Hari yang sibuk. Sejak pukul 6 pagi, aku sudah naik motor. Selain berkeliling pasar, aku juga membeli beberapa jajanan di alun-alun yang sebelumnya belum pernah kulakukan. Melelahkan, tapi menyenangkan. Mungkin kalimat itu yang bisa mewakili. Bagaimana tidak, jika di total selama sehari, mungkin sekitar 4 jam aku berada di jalan dengan motorku, dengan aku yang selalu di depan. Total perjalanan yang bisa mengantarkanku untuk sampai ke Jogja lagi.
Malamnya, aku menonton sebuah drama Korea yang tak sengaja kutemukan judulnya dalam pencarian, The Good Bad Mother. Dengan penonton mendekati angka 3 juta dengan rating 8.60, drama ini cukup menarik perhatianku. Ditambah lagi dengan genre comedy, life, drama, family, menurutku bakal seru. Awalnya...

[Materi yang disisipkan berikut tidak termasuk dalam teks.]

(** ** Concrete runs *)

(** A wire of the example, its request readable. *)
Definition bank_text : PyText := {|
  dumps := fun _ => "{}";
  loads := fun s => Ok (JObj (if decide (s = "{}") then []
                              else wire_money "acct-001" 100000 "vendor-x" "2026-05-17"));
  str_exn := fun _ => "boom"; exn_name := fun _ => "RuntimeError"; exn_details := fun _ => "";
  str_json := fun _ => ""; int_text := fun _ => Ok 0%Z; float_text := fun _ => Ok 0%Q;
  repr_str := fun s => s; from_markup := fun s => Ok s |}.
Definition wire_key : string := wire_business_key "acct-001" 100000 "vendor-x" "2026-05-17".
Definition wire_effect : PbEffect.t :=
  PbEffect.mk "run-1" "run-1/fc-1" "wire_money" EFFECT_STATUS_PENDING EFFECT_SEMANTICS_NON_IDEMPOTENT
    "bank.wire" "wire" "" 0 "" "" EFFECT_DISPATCH_MODE_OUTBOX wire_key 0.
Definition wire_connectors : list (string * Conn) := [("bank.wire", Real "bank.wire")].
Definition wire_registries : Registries := mkRegistries ∅ ∅ ∅.
Definition new_ledger : BankFile := Holds (JList []).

Tapi baru menonton 1 episode secara penuh, rasanya menyakitkan sekali. Film tentang babi, tapi bukan tentang babi biasa. Tidak salah jika genre dramanya tentang kehidupan. Karena emosi yang disampaikan di episode pertama adalah perasaan benci, amarah, sedih, dan kecewa yang dirasakan oleh tokoh-tokohnya. Aku hanya mampu menonton 4 episode. Per episode durasinya 1 jam 10 menit hingga 1 jam 20 menit. Terlalu lama bagiku dan ingin segera menyelesaikannya.
Kesampingkan dulu cerita tentang drama. Aku ingin melanjutkan ceritaku tentang pagiku yang sibuk. Pada hari itu aku bertemu dengan banyak orang yang kukenal. Aku mengunjungi rumah bibiku karena sedang ada acara. Ketika aku baru datang dengan ibu, tiba-tiba seseorang bertanya, "loh... Kamu gak jadi S2?" Aku hanya menjawabnya dengan senyuman. Dilanjut dengan pertanyaan, "Sekarang di rumah? Udah kerja?" Gantian ibu yang menjawabnya, "Pengangguran sukses." Ketika aku mendengar jawaban ibuku, aku hanya tertawa dalam hati. Ibu harus merasakan kebingungan yang aku rasakan ketika menjawab pertanyaan orang-orang. Apalagi ketika beberapa orang membanggakan anaknya dengan pekerjaan dan pencapaiannya.
Balik lagi... Ketika aku membicarakan rencanaku kepada ibu, ibu selalu membicarakannya kepada orang-orang. Dan selalu saja, rencanaku gagal. Rasanya sebal sekali. Niat hati aku mengatakan rencanaku agar didoakan. Bukan untuk dibicarakan.